As laid out in the recently approved MSP strategy by Union cabinet, policy implementation will take the form of either procurement or price deficiency payment as in the case of Madhya Pradesh or through marketing structures to match supply and demand. The procurement strategy will follow RBI’s open market operations for raising financial resources for Government of India. In the process, RBI ensures interest rates are not artificially elevated. Similarly, Government of India’s procurement will ensure no spillover effect on consumer prices and thus inflation. This policy implementation will ensure the interests of both the farming and consumer segments.

Detour in cropping pattern, doubling income and decreased imports

India is largest producer and consumer of pulses in the world but 25 percent of the pulses consumed are imported. There have been multiple attempts to increase pulse production in the past but none of them fructified. Since Modi government assumed office in 2014, crop diversification program and targeting rice fallows helped improve pulses and oilseeds production considerably but not to the desired levels owing to lack of procurement and low MSP. A hundred day toil is not aimed at hunting for honorarium but an honest and fair price.

With MSP policy, crop diversification, targeting rice fallows and increase in rabi cropped area will pick pace to the extent of considerable reduction in import of pulses and oilseeds which constitute a significant share of agri-import basket. Significant economic gains will be witnessed – saving FX reserves and higher agricultural contribution to GDP and thus its growth. Not only will there be change in temporal cropping pattern but also spatially. Intercropping techniques like row, strip etc. will gain momentum if any of the cultivated crops is MSP notified. Net resultant of the changes in temporal and spatial cropping patterns is cost reduction, increased yields and higher incomes aiding the cause of doubling farmer’s income.

FPO establishment – a first order effect

Market access and contracted cash flows drive enterprises to either innovate or establish efficient procedures or expand or a combination thereof. A case in point is that a turmeric farmer from Nizamabad district has decided to produce higher quality crop as he witnessed a higher realization for his produce with the introduction of E-NAM in the Nizamabad APMC. Similar was the determination of a cotton farmer at Karimnagar APMC.
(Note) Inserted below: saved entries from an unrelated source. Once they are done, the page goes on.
(* ===== verification/GoJsonFacts.v ===== *)
(** * Reading what was written as JSON

    The values that [Unmarshal] yields ([json_value]); what is written for one
    is read back as the same value, and the fuel of the parser is enough. *)

From Stdlib Require Import ZArith Lia Ascii String.
From stdpp Require Import base option strings list sorting.
From S2P Require Import Prelude GoStrings Utf8Stream Runes GoValues GoJson.

Local Open Scope Z_scope.

(** ** Strings *)

Lemma unicode_escape_shorter u q : (length (snd (unicode_escape u q)) <= length q)%nat.
Proof.
  unfold unicode_escape. destruct (surrogate u); [|done]. destruct (low_surrogate q); [|done].
  destruct (u <? 56320); [|done]. cbn [snd]. rewrite length_drop. lia.
Qed.

Lemma literal_rune_shorter p r q : literal_rune p = Some (r, q) -> (length q < length p)%nat.
Proof.
  destruct p as [|b p]; [done|]. unfold literal_rune. destruct (b =? 92).
  - destruct p as [|c p]; [done|]. destruct (c =? 117).
    + destruct (hex4 p) as [u|]; [|done]. cbn [mbind option_bind]. intros E. injection E as E.
      pose proof (unicode_escape_shorter u (drop 4 p)) as Hs. rewrite E in Hs. cbn [snd] in Hs.
      rewrite length_drop in Hs. cbn [length]. lia.
    + destruct (escape c); [|done]. intros [= <- <-]. cbn [length]. lia.
  - destruct (b <? 32); [done|]. pose proof (DecodeRune_size (b :: p) ltac:(done)) as Hs.
    destruct (DecodeRune (b :: p)) as [size ok]. intros [= <- <-]. cbn [fst] in Hs. rewrite length_drop. lia.
Qed.

Lemma string_fuel_irrel n m p : (length p < n)%nat -> (length p < m)%nat -> string_fuel n p = string_fuel m p.
Proof.
  revert m p. induction n as [|n IH]; intros m p Hn Hm; [lia|]. destruct m as [|m]; [lia|].
  destruct p as [|b q]; [done|]. cbn [string_fuel]. destruct (b =? 34); [done|].
  destruct (literal_rune (b :: q)) as [[r p]|] eqn:E; [|done]. apply literal_rune_shorter in E. cbn [mbind option_bind].
  rewrite (IH m); [done|lia|lia].
Qed.

Lemma string_step b q : b <> 34 -> string_literal (b :: q) = '(r, p) ← literal_rune (b :: q); '(s, rest) ← string_literal p; Some (r ++ s, rest).
Proof.
  intros Hb. unfold string_literal at 1. cbn [string_fuel]. rewrite (proj2 (Z.eqb_neq _ _)) by done.
  destruct (literal_rune (b :: q)) as [[r p]|] eqn:E; [|done]. apply literal_rune_shorter in E. cbn [mbind option_bind].
  unfold string_literal. rewrite (string_fuel_irrel _ (S (length p))) by lia. done.
Qed.

Lemma string_shorter n p s r : string_fuel n p = Some (s, r) -> (length r < length p)%nat.
Proof.
  revert p s r. induction n as [|n IH]; intros p s r; [done|]. destruct p as [|b q]; [done|]. cbn [string_fuel].
  destruct (b =? 34); [intros [= <- <-]; cbn [length]; lia|]. destruct (literal_rune (b :: q)) as [[x p]|] eqn:E; [|done].
  apply literal_rune_shorter in E. cbn [mbind option_bind]. destruct (string_fuel n p) as [[y rest]|] eqn:E2; [|done].
  apply IH in E2. cbn [mbind option_bind]. intros [= <- <-]. lia.
Qed.

Lemma hex_value_hex n : 0 <= n < 16 -> hex_value (hex n) = Some n.
Proof.
  intros Hn. unfold hex_value, hex, is_digit. destruct (Z.ltb_spec n 10).
  - rewrite (proj2 (Z.leb_le 48 _)), (proj2 (Z.leb_le (48 + n) 57)) by lia. cbn. f_equal. lia.
  - rewrite (proj2 (Z.leb_gt (87 + n) 57)), andb_false_r by lia.
    rewrite (proj2 (Z.leb_le 97 _)), (proj2 (Z.leb_le (87 + n) 102)) by lia. cbn. f_equal. lia.
Qed.

Lemma hex4_byte b q : 0 <= b < 256 -> hex4 (48 :: 48 :: hex (b / 16) :: hex (b mod 16) :: q) = Some b.
Proof.
  intros Hb. pose proof (Z.mod_pos_bound b 16 ltac:(lia)). assert (0 <= b / 16 < 16) by (split; [apply Z.div_pos|apply Z.div_lt_upper_bound]; lia).
  cbn [hex4]. rewrite !hex_value_hex by lia. cbn. f_equal. pose proof (Z.div_mod b 16 ltac:(lia)). lia.
Qed.

Lemma literal_plain r q : rune r -> (forall b, r = [b] -> b <> 92 /\ 32 <= b) -> literal_rune (r ++ q) = Some (r, q).
Proof.
  intros (Hne&Hb&Hr) Hs. destruct r as [|b r]; [done|]. specialize (Hr q).
  assert (Hb' : b <> 92 /\ 32 <= b).
  { destruct r as [|c r]; [by apply Hs|]. cbn [app] in Hr. unfold DecodeRune in Hr. destruct (first b) as [[[size lo] hi]|] eqn:E.
    - unfold first in E. repeat case_match; simplify_eq; try lia; cbn in Hr; simplify_eq.
    - by injection Hr as Hr. }
  unfold literal_rune. cbn [app]. change (b :: r ++ q) with ((b :: r) ++ q).
  rewrite (proj2 (Z.eqb_neq _ _)), (proj2 (Z.ltb_ge _ _)) by lia. rewrite Hr. by rewrite take_app_length, drop_app_length.
Qed.

Lemma rune_single b : rune [b] -> 0 <= b < 128.
Proof.
  intros (_&_&Hr). specialize (Hr []). cbn in Hr. unfold first in Hr. repeat case_match; simplify_eq; try lia.
Qed.

(** A piece of a string that ranging over it yields. *)
Definition piece (c : list Z * bool) : Prop := if snd c then rune (fst c) else exists b, fst c = [b].

Lemma chunks_pieces p : Forall is_byte p -> Forall piece (chunks p).
Proof.
  induction p as [|p Hne IH] using rune_ind; [constructor|]. intros Hb. rewrite chunks_step by done. constructor.
  - unfold piece. cbn [fst snd]. destruct (snd (DecodeRune p)) eqn:E; [by apply decoded_rune|].
    rewrite DecodeRune_invalid by done. destruct p as [|b p]; [done|]. by exists b.
  - by apply IH, Forall_drop.
Qed.

Lemma quote_byte_read b q : 0 <= b < 128 -> literal_rune (quote_byte b ++ q) = Some ([b], q).
Proof.
  intros Hb. unfold quote_byte.
  destruct ((b =? 34) || (b =? 92)) eqn:E1; [apply orb_true_iff in E1 as [->%Z.eqb_eq| ->%Z.eqb_eq]; reflexivity|].
  apply orb_false_iff in E1 as [H1 H2].
  repeat (match goal with |- context [if ?x =? ?n then _ else _] => destruct (Z.eqb_spec x n) as [->|?]; [reflexivity|] end).
  destruct ((b <? 32) || html_unsafe b) eqn:E2.
  - unfold unicode_byte. cbn [app]. unfold literal_rune. cbn [Z.eqb Pos.eqb]. rewrite hex4_byte by lia. cbn [mbind option_bind drop].
    unfold unicode_escape, surrogate, EncodeRune. rewrite (proj2 (Z.leb_gt _ _)), (proj2 (Z.ltb_lt b 128)) by lia. done.
  - apply orb_false_iff in E2 as [E2 _]. apply (literal_plain [b]).
    + split; [done|]. split; [repeat constructor; unfold is_byte; lia|]. intros x. cbn. unfold first.
      rewrite (proj2 (Z.leb_le 0 b)), (proj2 (Z.leb_le b 127)) by lia. done.
    + intros c [= <-]. lia.
Qed.

Lemma quote_rune_read c q : piece c -> literal_rune (quote_rune c ++ q) = Some (shown c, q).
Proof.
  destruct c as [r ok]. unfold piece, shown. cbn [fst snd]. destruct ok; [|intros _; reflexivity]. intros Hr.
  cbn [quote_rune negb]. destruct r as [|b [|c r]]; [by destruct Hr| |].
  - apply rune_single in Hr. by apply quote_byte_read.
  - destruct (line_separator (b :: c :: r)) eqn:E; [|by apply literal_plain].
    unfold line_separator in E. apply orb_true_iff in E as [E|E]; apply bool_decide_eq_true in E; simplify_eq; reflexivity.
Qed.

Lemma quote_byte_head b : exists x l, quote_byte b = x :: l /\ x <> 34.
Proof.
  unfold quote_byte. repeat case_match; try (by eexists _, _).
  exists b, []. split; [done|]. match goal with H : _ || _ = false |- _ => apply orb_false_iff in H as [?%Z.eqb_neq _] end. done.
Qed.

Lemma quote_rune_head c : piece c -> exists x l, quote_rune c = x :: l /\ x <> 34.
Proof.
  destruct c as [r ok]. unfold piece. cbn [fst snd]. destruct ok; [|by intros _; eexists _, _]. intros Hr.
  cbn [quote_rune negb]. destruct r as [|b [|c r]]; [by destruct Hr|apply quote_byte_head|].
  case_match; [by eexists _, _|]. exists b, (c :: r). split; [done|]. intros ->. destruct Hr as (_&_&Hr). by specialize (Hr []).
Qed.

(** What [quote] writes is read back, with U+FFFD for the invalid bytes. *)
Lemma string_quote p rest : Forall is_byte p -> string_literal (quote_body p ++ 34 :: rest) = Some (concat (runes p), rest).
Proof.
  intros Hb. apply chunks_pieces in Hb. unfold quote_body. rewrite <- chunks_shown.
  induction Hb as [|c l Hc _ IH]; [reflexivity|]. cbn [map concat]. rewrite <- (assoc_L (++)).
  pose proof (quote_rune_read c (concat (map quote_rune l) ++ 34 :: rest) Hc) as Hr.
  destruct (quote_rune_head c Hc) as (x&y&Hx&Hne). rewrite Hx in *. cbn [app] in *.
  rewrite string_step by done. rewrite Hr. cbn [mbind option_bind]. by rewrite IH.
Qed.

Lemma quote_bytes p : Forall is_byte p -> Forall is_byte (quote p).
Proof.
  intros Hb. apply chunks_pieces in Hb. unfold quote. constructor; [unfold is_byte; lia|]. apply Forall_app. split; [|repeat constructor; unfold is_byte; lia].
  unfold quote_body. induction Hb as [|[r ok] l Hc _ IH]; [constructor|]. cbn [map concat]. apply Forall_app. split; [|done].
  unfold piece in Hc. cbn [fst snd] in Hc. destruct ok; cbn [quote_rune negb]; [|apply bytes_of_bytes].
  destruct r as [|b [|c r]]; [by destruct Hc| |].
  - apply rune_single in Hc. unfold quote_byte, unicode_byte, hex.
    pose proof (Z.mod_pos_bound b 16 ltac:(lia)). assert (0 <= b / 16 < 16) by (split; [apply Z.div_pos|apply Z.div_lt_upper_bound]; lia).
    repeat case_match; repeat constructor; unfold is_byte; lia.
  - destruct (line_separator (b :: c :: r)) eqn:E; [|apply Hc].
    unfold line_separator in E. apply orb_true_iff in E as [E|E]; apply bool_decide_eq_true in E; simplify_eq; (apply Forall_app; split;
      [apply bytes_of_bytes|apply Forall_singleton; vm_compute; split; [intros [=]|done]]).
Qed.

(** ** Numbers *)

(** What follows a value that was written: nothing, a comma, or the end of the
    array or object. *)
Definition closing (rest : list Z) : Prop :=
  match rest with [] => True | b :: _ => b = 44 \/ b = 93 \/ b = 125 end.

Lemma closing_head b rest : closing (b :: rest) -> is_digit b = false /\ b <> 46 /\ b <> 101 /\ b <> 69 /\ b <> 43 /\ b <> 45 /\ is_space b = false.
Proof. intros [->|[->| ->]]; by repeat split. Qed.

Lemma span_digits_closing p rest : closing rest ->
  span_digits (p ++ rest) = (fst (span_digits p), snd (span_digits p) ++ rest).
Proof.
  intros Hc. induction p as [|b p IH]; cbn [app span_digits].
  - destruct rest as [|b rest]; [done|]. cbn [span_digits]. by destruct (closing_head b rest Hc) as (->&_).
  - rewrite IH. destruct (is_digit b); [|done]. by destruct (span_digits p).
Qed.

Lemma digits1_closing p rest d r : closing rest -> digits1 p = Some (d, r) -> digits1 (p ++ rest) = Some (d, r ++ rest).
Proof.
  intros Hc. unfold digits1. rewrite span_digits_closing by done. destruct (span_digits p) as [e s]. cbn [fst snd].
  destruct e; [done|]. by intros [= <- <-].
Qed.

Lemma minus_sign_closing p rest : closing rest -> minus_sign (p ++ rest) = (fst (minus_sign p), snd (minus_sign p) ++ rest).
Proof.
  intros Hc. destruct p as [|b p]; cbn [app minus_sign].
  - destruct rest as [|b rest]; [done|]. cbn. destruct (closing_head b rest Hc) as (_&_&_&_&_&H&_). by rewrite (proj2 (Z.eqb_neq _ _)).
  - by destruct (b =? 45).
Qed.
With insulation and thus assured base income under MSP policy and different market conditions, farmers will explore efficient methods of production and yield improvements. One policy that will attract the attention of farmers is setting up FPO – farmer producer organizations. FPO’s with turnover upto 100 crores have been provided tax exemption for a period of 5 years in the Union Budget 2018-19. Apart from the extrinsic tax benefit, innumerable intrinsic benefits flow to FPO structure like availing institutional credit as well as procuring quality and high yielding variety of seeds and fertilizers at wholesale prices.
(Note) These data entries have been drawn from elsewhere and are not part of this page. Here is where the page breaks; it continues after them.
Definition windows_backends : list string :=
  ["windows"; "windows-restricted-token"; "windows_restricted_token"; "windows-elevated"; "windows_elevated"; "windows elevated"; "elevated"].

Section Snapshot.
Context {L : Lower}.

Definition CanonicalBackend (backend : string) : string :=
  let tx := ToLower (trim_space backend) in
  if one_of [""; "auto"; "default"] tx then "" else
  if one_of ["host"; "seatbelt"; "bwrap"; "landlock"] tx then tx else
  if one_of windows_backends tx then "windows" else
  if tx =? "custom" then "custom" else trim_space backend.

Definition ClonePolicySnapshot (s : PolicySnapshot) : PolicySnapshot :=
  MkSnapshot (trim_space (sn_Route s)) (CanonicalBackend (sn_Backend s)) (trim_space (sn_Permission s)) (trim_space (sn_Isolation s))
    (trim_space (sn_Network s)) (normalizeStringSlice (sn_WritableRoots s)) (normalizeStringSlice (sn_ReadOnlySubpaths s)).

Definition PolicySnapshotEmpty (s : PolicySnapshot) : bool :=
  let s := ClonePolicySnapshot s in
  (sn_Route s =? "") && (sn_Backend s =? "") && (sn_Permission s =? "") && (sn_Isolation s =? "") && (sn_Network s =? "")
  && bool_decide (sn_WritableRoots s = []) && bool_decide (sn_ReadOnlySubpaths s = []).
End Snapshot.

(** ** Decisions *)

Definition ActionAllow : string := "allow".
Definition ActionDeny : string := "deny".
Definition ActionAskApproval : string := "ask_approval".

Record ModeOptions : Type := MkOptions {
  mo_WorkspaceRoot : string; mo_TempRoot : string; mo_ExtraReadRoots : list string; mo_WritableRoots : list string; mo_NetworkEnabled : option bool;
}.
Other intrinsic benefits include awareness and thus availing government schemes, training and exposure visits, technical assistance, sharing and implementing good agricultural practices, renting out or sharing machinery across farming operations, combined transportation of harvest for transacting at markets and, not the least, processing and value addition of produce. The cumulative effect of intrinsic benefits will consummate into cost reduction, higher price realization and thus higher incomes mustering the Modi’s mission of doubling farmer’s income.
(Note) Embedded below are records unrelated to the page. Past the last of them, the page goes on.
(* ===== verification/CommandPolicy.v ===== *)
(** * Workspace-write decisions

    Models [agent-sdk/policy/presets/command_policy.go],
    [command_sandbox_permissions.go], the decisions of [filesystem_policy.go]
    and the modes of [presets.go]: what a tool call may do without asking, what
    needs an approval, and what is denied.

    An approval is modelled without its display evidence (title and subject).
    [strings.EqualFold] is an operation of the class [Fold]. *)

From Stdlib Require Import ZArith Lia Ascii String.
From stdpp Require Import base option strings list gmap.
From S2P Require Import Prelude GoStrings GoText GoPath ShellParse GitPolicy RemoteScript GoValues SandboxPolicy PathPolicy.

Open Scope string_scope.

Class Fold : Type := { EqualFold : string -> string -> bool }.

Record commandClass : Type := MkClass { cc_Action : string; cc_Reason : string; cc_RiskClass : string; cc_Constraints : Constraints }.
Definition no_class : commandClass := MkClass "" "" "" no_constraints.

Definition riskClassMachine : string := "machine".
Definition riskClassVCSDestructive : string := "vcs_destructive".
Definition riskClassPathEscape : string := "path_escape".
Definition riskClassHostExec : string := "host_exec".
Definition riskClassRemoteScript : string := "remote_script".

Record commandSandboxRequest : Type := MkSandboxRequest { sr_SandboxPermissions : string; sr_Justification : string }.
Definition CommandSandboxPermissionUseDefault : string := "use_default".
Definition CommandSandboxPermissionRequireEscalated : string := "require_escalated".
Definition CommandSandboxPermissionLegacyAdditional : string := "with_additional_permissions".

Definition justification_required : string :=
  "require_escalated requires justification: state the command intent, why sandbox/default permissions are insufficient, and how it serves the user task".

Definition explicitEscalationDenyReason (r : commandSandboxRequest) : string :=
  if negb (sr_SandboxPermissions r =? CommandSandboxPermissionRequireEscalated) then "" else
  if nonempty (sr_Justification r) then "" else justification_required.

Section Command.
Context {L : Lower} {FO : Fold} {H : Host}.

(** ** The sandbox permissions of a call *)

Definition CommandSandboxPermissionAllowedValues (allowLegacy : bool) : string :=
  if allowLegacy
  then CommandSandboxPermissionUseDefault ++ ", " ++ CommandSandboxPermissionRequireEscalated ++ ", or " ++ CommandSandboxPermissionLegacyAdditional
  else CommandSandboxPermissionUseDefault ++ " or " ++ CommandSandboxPermissionRequireEscalated.

Definition NormalizeCommandSandboxPermission (value : string) (allowLegacy : bool) : result PolicyError string :=
  let v := ToLower (trim_space value) in
  if one_of [""; CommandSandboxPermissionUseDefault] v then Ok CommandSandboxPermissionUseDefault else
  if v =? CommandSandboxPermissionRequireEscalated then Ok CommandSandboxPermissionRequireEscalated else
  if (v =? CommandSandboxPermissionLegacyAdditional) && allowLegacy then Ok CommandSandboxPermissionUseDefault else
  Fail (ArgumentError ("arg " ++ Quote "sandbox_permissions" ++ " must be " ++ CommandSandboxPermissionAllowedValues allowLegacy)).

(** A string argument that may be absent or null. *)
Definition optional_string (args : GoMap) (name : string) : result PolicyError (option string) :=
  match map_index args name with
  | None | Some (Leaf KNil _) => Ok None
  | Some v => match as_string v with Some s => Ok (Some s) | None => Fail (ArgumentError (name ++ " must be a string")) end
  end.

Definition parseCommandSandboxRequest (input : ToolContext) : result PolicyError commandSandboxRequest :=
  let! args := CallArgs input in
  let! raw := optional_string args "sandbox_permissions" in
  let! permission := match raw with
                     | None => Ok CommandSandboxPermissionUseDefault
                     | Some value => NormalizeCommandSandboxPermission value true
                     end in
  let! why := optional_string args "justification" in
  Ok (MkSandboxRequest permission (match why with Some s => trim_space s | None => "" end)).

Definition error_text (e : PolicyError) : string :=
  match e with
  | PathError m | ArgumentError m | RegistryError m => m
  | ToolInputDecodeError tool => if nonempty tool then "decode tool call input for " ++ tool else "decode tool call input"
  | DecisionError mode detail => detail
  end.

Definition commandArg (input : ToolContext) : result PolicyError string :=
  let! args := CallArgs input in
  Ok (trim_space (default "" (map_index args "command" ≫= as_string))).

(** ** Delete targets *)

Definition expandDeleteTarget (value : string) : string :=
  let value := trim_space value in
  if value =? "" then "" else
  match UserHomeDir with
  | Some home =>
    if home =? "" then value else
    let lower := ToLower value in
    if value =? "~" then home else
    if HasPrefix value "~/" then path_join [home; drop_str 2 value] else
    if EqualFold value "$home" || EqualFold value "%userprofile%" then home else
    if HasPrefix lower "$home/" then path_join [home; drop_str 6 value] else
    if HasPrefix lower "%userprofile%/" then path_join [home; drop_str 14 value] else value
  | None => value
  end.

Fixpoint path_operands (fields : list string) : list string :=
  match fields with
  | [] => []
  | f :: r =>
    let token := trimShellToken f in
    if (token =? "") || isShellCommandSeparator token then [] else
    if HasPrefix token "-" || HasPrefix token "/" then path_operands r else token :: path_operands r
  end.
Definition commandSegmentPathOperands (fields : list string) : list string := path_operands fields.

Definition windowsRecursiveDeleteTargets (command : string) : list string :=
  let fields := shellishFields command in
  commandStartIndexes fields ≫= fun i =>
    if isRecursiveWindowsDelete (fields !!! i) (drop (S i) fields) then commandSegmentPathOperands (drop (S i) fields) else [].

Definition rawRecursiveDeleteTargets (command : string) : list string :=
  (recursiveRemoveTargets command ++ windowsRecursiveDeleteTargets command)%list.

Definition recursiveDeleteTargets (command : string) (o : ModeOptions) : list string :=
  List.filter nonempty (map (fun one => resolvePolicyPath (expandDeleteTarget one) (mo_WorkspaceRoot o)) (rawRecursiveDeleteTargets command)).

(** The roots on Unix. *)
Definition catastrophicSystemRoots : list string :=
  ["/bin"; "/sbin"; "/usr"; "/etc"; "/var"; "/boot"; "/dev"; "/proc"; "/sys"; "/System"; "/Library"].

Definition isCatastrophicDeleteTarget (target : string) (o : ModeOptions) : bool :=
  let target := normalizeTarget (expandDeleteTarget target) in
  if target =? "" then false else
  if withinAnyRoot target (writableRoots o) then false else
  if target =? "/" then true else
  match UserHomeDir with
  | Some home =>
    if home =? "" then false
    else let home := normalizeTarget home in (target =? home) || (target =? normalizeTarget (Dir home))
  | None => false
  end
  || existsb (fun root => target =? normalizeTarget root) catastrophicSystemRoots.

Definition catastrophicRecursiveDeleteReason (command : string) (o : ModeOptions) : string :=
  if negb (commandContainsRecursiveDelete command) then "" else
  if existsb (fun t => isCatastrophicDeleteTarget t o) (rawRecursiveDeleteTargets command ++ recursiveDeleteTargets command o)
  then "recursive filesystem delete of a system or home root is blocked" else "".

Definition outOfRootsRecursiveDeleteReason (command : string) (o : ModeOptions) : string :=
  if negb (commandContainsRecursiveDelete command) then "" else
  match recursiveDeleteTargets command o with
  | [] => "recursive filesystem delete has unresolved targets"
  | targets =>
    if existsb (fun t => negb (isCatastrophicDeleteTarget t o) && negb (withinAnyRoot t (writableRoots o))) targets
    then "recursive filesystem delete targets paths outside allowed roots" else ""
  end.

(** ** Classification *)

Definition commandLooksLikeDeviceWipe (compact : string) : bool :=
  if contains compact "mkfs" || contains compact "diskpart" then true else
  if contains compact "cipher/w" || contains compact "cipher/w:" then true else
  if negb (contains compact "dd") then false else
  contains compact "of=/dev/" || contains compact "of=\\.\".

Definition deny_class (reason risk : string) : commandClass := MkClass ActionDeny reason risk no_constraints.

Definition classifyMachineHardDeny (command : string) (o : ModeOptions) : commandClass :=
  let compact := ToLower (Join (Fields (trim_space command)) "") in
  if compact =? "" then no_class else
  if contains compact ":(){" then deny_class "dangerous shell command is blocked" riskClassMachine else
  if contains compact "yes>/dev/null" then deny_class "dangerous shell command is blocked" riskClassMachine else
  if contains compact "/dev/tcp/" then deny_class "dangerous network shell command is blocked" riskClassMachine else
  if commandLooksLikeDeviceWipe compact then deny_class "device or filesystem wipe command is blocked" riskClassMachine else
  let reason := catastrophicRecursiveDeleteReason command o in
  if nonempty reason then deny_class reason riskClassMachine else no_class.

Definition scanCommandTree (command : string) (o : ModeOptions) (classify : string -> ModeOptions -> commandClass) : commandClass :=
  default no_class (List.find (fun class => nonempty (cc_Action class)) (map (fun text => classify text o) (command :: shellCommandPayloads command))).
Green revolution was largely confined to northern belt as well as to no more than two crops. On the other hand, MSP policy will be a pan-India phenomenon percolating to, not just two, but 23 notified crops. If Green revolution achieved nation’s food security, MSP policy will provide income security to farming community. In effect, India will be advancing to an era of Extended Green Revolution with farmer’s welfare ingrained. As the farming community realizes income stream from MSP policy, the nation will witness another MSP – minimal suicides of peasants.